Hurricanes Helene and Milton
Two major storms hit the Southeast U.S. within two weeks of each other in fall 2024. Port closures were temporary, but shipments still fell and the region absorbed meaningful short-term disruption.
Tariffs, cyclone clusters and trade shifts in 2025 and 2026
Liberation Day tariffs quickly rerouted trade flows. The UK-India FTA triggered front-loading ahead of implementation. Southeast Asia’s cyclone cluster disrupted inland cargo movement even when port throughput stayed flat. And the Hormuz closure in 2026 showed how fast a single chokepoint can amplify through the system.
And now we sit in the midst of another major event. But the larger point is easier to see when you step back and look at the last three years of data together. Nine distinct disruptions. Different causes. Different geographies. Different severity. In most cases, the next one arrived before the network had fully stabilized from the previous one.
This is not a sequence of isolated shocks. It is a pattern. It is the new normal.
Three things the data is telling us
1. Disruptions do not queue politely
The Red Sea crisis had already been suppressing Suez throughput for two years when the Hormuz closure began. Tariff-driven trade restructuring was still reshaping Trans-Pacific lanes when the Southeast Asia cyclone cluster hit load ports. The ILA settlement had barely cleared when Liberation Day arrived.
Not one of these events resolved cleanly before the next one started. The network has been absorbing overlapping shocks continuously across this period, and that compounding effect is something most planning models were not built to handle.
2. Volume can look fine when it is not
Panama maintained regional TEU volumes while dwell times spiked 18%. The Southeast Asia cyclones left port throughput flat while origin dwell rose 7%. The ILA pull-forward barely moved monthly container data while creating six months of inventory distortion.
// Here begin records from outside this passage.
(** [format_for_bigquery(extracted_metrics, user_info, raw_response)] *)
Definition format_for_bigquery (collection_timestamp : string)
    (extracted_metrics user_info raw_response : pyval) : result dict :=
  let* username := Py.method_get user_info "username" (VStr "unknown") in
  let* username :=
    if Py.eq_str username "unknown" then
      let* name := Py.method_get extracted_metrics "influencer_name" VNone in
      if Py.truthy name then Py.method_get extracted_metrics "influencer_name" VNone
      else Ok username
    else Ok username in
  let* username :=
    if Py.eq_str username "unknown" then
      match raw_response with
      | VStr text =>
          match search_at_word text with
          | Some handle => Ok (VStr handle)
          | None => Ok username
          end
      | _ => Raise TypeError
      end
    else Ok username in
  let* listed := Py.method_get extracted_metrics "recent_posts" (VList []) in
  let* posts := Py.iterate listed in
  let* recent_posts := post_records collection_timestamp posts in
  let* followers_count := Py.method_get extracted_metrics "followers_count" VNone in
  let* following_count := Py.method_get extracted_metrics "following_count" VNone in
  let* posts_count := Py.method_get extracted_metrics "posts_count" VNone in
  let* engagement_rate := Py.method_get extracted_metrics "engagement_rate" VNone in
  let* avg_likes := Py.method_get extracted_metrics "avg_likes_per_post" VNone in
  let* avg_comments := Py.method_get extracted_metrics "avg_comments_per_post" VNone in
  let* story_metrics := Py.method_get extracted_metrics "story_metrics" VNone in
  let* demographics := Py.method_get extracted_metrics "audience_demographics" VNone in
  let* error := Py.method_get extracted_metrics "error" VNone in
  Ok (list_to_map
    [ ("influencer_name", username);
      ("collection_date", VStr collection_timestamp);
      ("followers_count", followers_count);
      ("following_count", following_count);
      ("posts_count", posts_count);
      ("engagement_rate", engagement_rate);
      ("avg_likes_per_post", avg_likes);
      ("avg_comments_per_post", avg_comments);
      ("recent_posts", VList recent_posts);
      ("story_metrics", story_metrics);
      ("audience_demographics", demographics);
      ("processed_at", VStr collection_timestamp);
      ("data_source", VStr "telegram_bot");
      ("processing_version", VStr "1.0");
      ("error", error) ]).

(** ** The insertion into the warehouse ([bigquery_helper.py]) *)

(** the dictionary literal [post_data = {...}] *)
Definition post_data_dict (post_id likes comments post_date : pyval) : dict :=
  list_to_map
    [ ("post_id", post_id);
      ("likes", likes);
      ("comments", comments);
      ("post_date", post_date) ].

(** the loop over [structured_data.get('recent_posts', [])]: what is no
    dictionary is skipped; [clock i] is the date [datetime.now()] gives
    at the item number [i] *)
Fixpoint posts_data (pads_year : bool) (clock : nat -> PyDate.date) (i : nat)
    (posts : list pyval) : list pyval :=
  match posts with
  | [] => []
  | VDict post :: rest =>
      VDict (post_data_dict
               (Py.get post "post_id") (Py.get post "likes") (Py.get post "comments")
               (Py.get_default post "post_date"
                  (VStr (PyDate.strftime pads_year (clock i)))))
      :: posts_data pads_year clock (S i) rest
  | _ :: rest => posts_data pads_year clock (S i) rest
  end.

(** the dictionary literal [bq_row = {...}] *)
Definition bq_row_dict (influencer_name collection_date recent_posts processed_at : pyval)
  : dict :=
  list_to_map
    [ ("influencer_name", influencer_name);
      ("collection_date", collection_date);
      ("recent_posts", recent_posts);
      ("processed_at", processed_at) ].

Section Warehouse.

(** [client.insert_rows_json(client.get_table(table_id), [row])]: the
    errors it returns, or the exception either call raises *)
Variable insert_rows_json : pyval -> result pyval.
(** the platform's [%Y], the clock, and the two [datetime.now().isoformat()] *)
Variable pads_year : bool.
Variable clock : nat -> PyDate.date.
Variable collection_date processed_at : string.

(** the row the [try] block builds *)
Definition bq_row (structured_data : pyval) : result pyval :=
  let* listed := Py.method_get structured_data "recent_posts" (VList []) in
  let* posts := Py.iterate listed in
  let recent_posts := posts_data pads_year clock 0 posts in
  let* influencer_name := Py.method_get structured_data "influencer_name" VNone in
  Ok (VDict (bq_row_dict influencer_name (VStr collection_date) (VList recent_posts)
               (VStr processed_at))).

(** [insert_metrics(structured_data)]: its answer, and the rows handed to
    the client *)
Definition insert_metrics (structured_data : pyval) : bool * list pyval :=
  match bq_row structured_data with
  | Ok row =>
      (match insert_rows_json row with
       | Ok errors => negb (Py.truthy errors)
       | Raise _ => false
       end, [row])
  | Raise _ => (false, [])
  end.

End Warehouse.

(** ** The replies of the bot ([webhook_functions.py]) *)

(** What the bot does to the outside, in order. *)
Inductive event :=
| Sent (text : pyval)
| Asked (r : request)
| Stored (row : pyval).

(** A helper of the module: [None] until [set_helpers] is called, the
    text ["failed"] when its construction raised ([app.get_helpers]),
    or the helper itself. *)
Inductive helper := Unset | Failed | Ready.

(** Telegram's [User] object, as far as the bot reads it: the username
    and the first name are texts when they are present. *)
Record user := mkuser {
  user_username : option string;
  user_first_name : option string }.

Definition user_dict (u : user) : dict :=
  let named :=
    match user_first_name u with
    | Some n => {[ "first_name" := VStr n ]}
    | None => ∅
    end in
  match user_username u with
  | Some n => <["username" := VStr n]> named
  | None => named
  end.

(** the lines of a text *)
Fixpoint unlines (l : list string) : string :=
  match l with
  | [] => EmptyString
  | [line] => line
  | line :: rest => line +:+ String "010" (unlines rest)
  end.
(** * Weapon range templates and the deployable sheet

    A shallow embedding of [src/module/pixi/weapon-range-template.ts]
    (class [WeaponRangeTemplate]) and of the deployable actor sheet
    (class [LancerDeployableSheet]).

    JavaScript numbers are IEEE 754 binary64 values, so distances, angles and
    coordinates are primitive floats and every arithmetic operation below is
    the rounded one the program performs.  Grid type codes and millisecond
    timestamps are integers.  The ambient objects of the host ([canvas],
    [game.user]) and the clock reading are explicit inputs. *)

From Stdlib Require Import ZArith String List Bool Lia.
From Stdlib Require Import Floats FunctionalExtensionality.
Import ListNotations.

Set Warnings "-inexact-float".

Local Open Scope string_scope.
Local Open Scope Z_scope.

(** ** Numbers *)

Module Num.

Local Open Scope float_scope.

(** [Math.sign]: 1 for positive arguments, -1 for negative ones, and the
    argument itself otherwise (both zeros and NaN). *)
Definition sign (x : float) : float :=
  if 0 <? x then 1 else if x <? 0 then -1 else x.

(** [Math.sqrt(3) / 2], the hexagonal scale factor. *)
Definition sqrt3_half : float := PrimFloat.sqrt 3 / 2.

End Num.

(** ** Data model *)

(** The shape kinds of a measured template ([MeasuredTemplate["data"]["t"]]). *)
Inductive Shape : Type := circle | cone | rect | ray.

Definition shape_name (s : Shape) : string :=
  match s with
  | circle => "circle"
  | cone => "cone"
  | rect => "rect"
  | ray => "ray"
  end.

Record Point : Type := mkPoint { px : float; py : float }.

(** [range: { val: number; type: string }] *)
Record Range : Type := mkRange { rtype : string; rval : float }.

(** The fields of [MeasuredTemplate.Data] that the template sets. *)
Record TemplateData : Type := mkTemplateData {
  t : Shape;
  user : option string;
  distance : float;
  width : float;
  direction : float;
  x : float;
  y : float;
  angle : float;
  fillColor : string
}.

Record WeaponRangeTemplate : Type := mkTemplate {
  data : TemplateData;
  isBurst : bool;
  range : Range
}.

(** The [DeepPartial] argument of the constructor: the extra fields may be
    missing, and so may each field of [range]. *)
Record PartialRange : Type := mkPartialRange {
  prtype : option string;
  prval : option float
}.

Record CtorData : Type := mkCtorData {
  cd_data : TemplateData;
  cd_isBurst : option bool;
  cd_range : option PartialRange
}.

(** A token as the snapping code reads it: position, pixel size, visibility,
    center and the footprint [data.width] in grid cells. *)
Record Token : Type := mkToken {
  tk_x : float;
  tk_y : float;
  tk_w : float;
  tk_h : float;
  tk_visible : bool;
  tk_center : Point;
  tk_width : float
}.

Inductive Layer : Type :=
| TemplateLayer
| OtherLayer (name : string).

(** The four closures of [activatePreviewListeners]. *)
Inductive Handler : Type := mm | rc | lc | mw.

(** [canvas.grid]: its type code and the two geometry queries of the host. *)
Record Grid : Type := mkGrid {
  gtype : Z;
  getCenter : float -> float -> float * float;
  measureDistance : Point -> Point -> float
}.

(** The ambient [canvas]: readiness, the grid, the tokens layer's placeables,
    the active layer, and the two handler properties of [canvas.app.view]
    that the source assigns. *)
Record Canvas : Type := mkCanvas {
  ready : bool;
  grid : Grid;
  placeables : list Token;
  activeLayer : option Layer;
  oncontextmenu : option Handler;
  onwheel : option Handler
}.

(** [game.user].  The source asserts it is present where a template is built
    ([game.user!.color]), so it is a plain record here. *)
Record User : Type := mkUser { uid : string; color : string }.

(** [canvas?.ready]: an absent canvas is not ready. *)
Definition canvas_ready (c : option Canvas) : bool :=
  match c with
  | Some cv => ready cv
  | None => false
  end.

(** ** Construction *)

(** [constructor(data)]: [isBurst] defaults to [false], [range] to
    [{type: "", val: 0}] overridden field by field. *)
Definition construct (d : CtorData) : WeaponRangeTemplate :=
  {| data := cd_data d;
     isBurst := match cd_isBurst d with Some b => b | None => false end;
     range :=
       match cd_range d with
       | Some r =>
           {| rtype := match prtype r with Some s => s | None => "" end;
              rval := match prval r with Some v => v | None => 0%float end |}
       | None => {| rtype := ""; rval := 0%float |}
       end |}.

(** The [switch] of [fromRange]; [None] is the [default: return null] arm. *)
Definition shape_of_type (type : string) : option Shape :=
  if String.eqb type "Cone" then Some cone
  else if String.eqb type "Line" then Some ray
  else if String.eqb type "Burst" then Some circle
  else if String.eqb type "Blast" then Some circle
  else None.

(** [static fromRange({ type, val })]; [None] is [null]. *)
Definition fromRange (canvas : option Canvas) (u : User)
    (type : string) (val : float) : option WeaponRangeTemplate :=
  match canvas with
  | None => None
  | Some cv =>
      if negb (ready cv) then None
      else
        let hex := 2 <=? gtype (grid cv) in
        match shape_of_type type with
        | None => None
        | Some shape =>
            let scale := if hex then Num.sqrt3_half else 1%float in
            Some (construct
                    {| cd_data :=
                         {| t := shape;
                            user := Some (uid u);
                            distance := ((val + 0.1) * scale)%float;
                            width := scale;
                            direction := 0%float;
                            x := 0%float;
                            y := 0%float;
                            angle := 58%float;
                            fillColor := color u |};
                       cd_isBurst := Some (String.eqb type "Burst");
                       cd_range :=
                         Some {| prtype := Some type; prval := Some val |} |})
        end
  end.

(** ** State, host calls and exceptions *)

(** [new Error("Canvas not set up")] *)
Inductive Exn : Type := CanvasNotSetUp.

(** The calls the template makes on host objects, and its assignments to the
    view's handler properties, recorded in program order. *)
Inductive HostCall : Type :=
| StopPropagation
| PreventDefault
| Draw
| Refresh
| LayerActivate (l : Layer)
| PreviewAddChild
| PreviewRemoveChildren
| StageOn (ev : string) (h : Handler)
| StageOff (ev : string) (h : Handler)
| SetOnContextMenu (h : option Handler)
| SetOnWheel (h : option Handler)
| CreateEmbeddedEntity (kind : string) (d : TemplateData).

(** What a handler can read and write: the ambient canvas, the template
    ([this]), the closure variable [moveTime], and the record of calls. *)
Record World : Type := mkWorld {
  canvas : option Canvas;
  this : WeaponRangeTemplate;
  moveTime : Z;
  calls : list HostCall
}.

(** A computation either returns or throws; the state written before a throw
    stays written. *)
Definition M (A : Type) : Type := World -> (Exn + A) * World.

Definition ret {A : Type} (a : A) : M A := fun w => (inr a, w).

Definition throw {A : Type} (e : Exn) : M A := fun w => (inl e, w).

Definition bind {A B : Type} (m : M A) (k : A -> M B) : M B :=
  fun w =>
    match m w with
    | (inr a, w') => k a w'
    | (inl e, w') => (inl e, w')
    end.

Notation "x <- m ;; k" := (bind m (fun x => k))
  (at level 61, m at next level, right associativity).
Notation "m ;;; k" := (bind m (fun _ => k))
  (at level 61, right associativity).

Definition get : M World := fun w => (inr w, w).

Definition call (h : HostCall) : M unit :=
  fun w =>
    (inr tt,
     {| canvas := canvas w; this := this w; moveTime := moveTime w;
        calls := calls w ++ [h] |}).

Definition set_data (f : TemplateData -> TemplateData) : M unit :=
  fun w =>
    (inr tt,
     {| canvas := canvas w;
        this := {| data := f (data (this w));
                   isBurst := isBurst (this w);
                   range := range (this w) |};
        moveTime := moveTime w;
        calls := calls w |}).

Definition set_moveTime (now : Z) : M unit :=
  fun w =>
    (inr tt,
     {| canvas := canvas w; this := this w; moveTime := now;
        calls := calls w |}).

Definition set_canvas (f : Canvas -> Canvas) : M unit :=
  fun w =>
    (inr tt,
     {| canvas := option_map f (canvas w); this := this w;
        moveTime := moveTime w; calls := calls w |}).

Definition with_distance (d : float) (td : TemplateData) : TemplateData :=
  {| t := t td; user := user td; distance := d; width := width td;
     direction := direction td; x := x td; y := y td; angle := angle td;
     fillColor := fillColor td |}.

Definition with_position (p : Point) (td : TemplateData) : TemplateData :=
  {| t := t td; user := user td; distance := distance td; width := width td;
     direction := direction td; x := px p; y := py p; angle := angle td;
     fillColor := fillColor td |}.

Definition with_direction (d : float) (td : TemplateData) : TemplateData :=
  {| t := t td; user := user td; distance := distance td; width := width td;
     direction := d; x := x td; y := y td; angle := angle td;
     fillColor := fillColor td |}.

Definition with_oncontextmenu (h : option Handler) (cv : Canvas) : Canvas :=
  {| ready := ready cv; grid := grid cv; placeables := placeables cv;
     activeLayer := activeLayer cv; oncontextmenu := h;
     onwheel := onwheel cv |}.

Definition with_onwheel (h : option Handler) (cv : Canvas) : Canvas :=
  {| ready := ready cv; grid := grid cv; placeables := placeables cv;
     activeLayer := activeLayer cv; oncontextmenu := oncontextmenu cv;
     onwheel := h |}.

Definition with_activeLayer (l : option Layer) (cv : Canvas) : Canvas :=
  {| ready := ready cv; grid := grid cv; placeables := placeables cv;
     activeLayer := l; oncontextmenu := oncontextmenu cv;
     onwheel := onwheel cv |}.

(** [layer.activate()]: the host makes [layer] the canvas's active layer,
    which is why [drawPreview] saves the layer that was active and the
    cancel handler activates it again. *)
Definition activate (l : Layer) : M unit :=
  set_canvas (with_activeLayer (Some l)) ;;;
  call (LayerActivate l).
Port throughput is the most visible supply chain metric, but it often masks what is actually happening to cargo. Dwell time is a more honest signal. It measures what the network is doing to your shipment, not just whether vessels are arriving.
3. Anticipated disruptions create real ones
The front-loading patterns across Panama, the ILA negotiations, the UK-India FTA, and the pre-conflict Gulf dwell creep all point to the same thing: supply chains respond to expected events, not just actual ones.
Shippers moved before restrictions hit. Volumes surged ahead of strikes. Dwell climbed before the Strait closed. If you wait for confirmation before acting, you are already behind.
In a never normal environment, the window for response opens earlier than most planning timelines assume.
Decision intelligence is how you operate in the new normal
Looking at 36 months of data across nine distinct disruptions, it’s clear that volatility has become structural rather than episodic, and even that understates the problem.
There is no planning model that accounts for a canal drought, a bridge collapse, a three-day dock strike, two back-to-back hurricanes, a multi-country cyclone cluster, sweeping tariff restructuring, a bilateral trade agreement and a Strait of Hormuz closure all landing inside the same 36-month window.
The organizations that navigated this period better were not the ones with the most accurate forecasts. They were the ones that had already moved beyond treating disruption response as a human-in-the-loop process.
The next disruption is not something to plan around. It is something to act on. The question is no longer how early you see it coming, it is whether your system can separate signal from noise across a volatile landscape, deploy agents to act on it and route the right decisions to the right people at the right time.
That is what decision intelligence means in practice: not just a dashboard that surfaces disruptions faster, but a system that knows what to do and can execute while teams are still reading the summary.
In the new normal, that is not a competitive advantage. It is the baseline.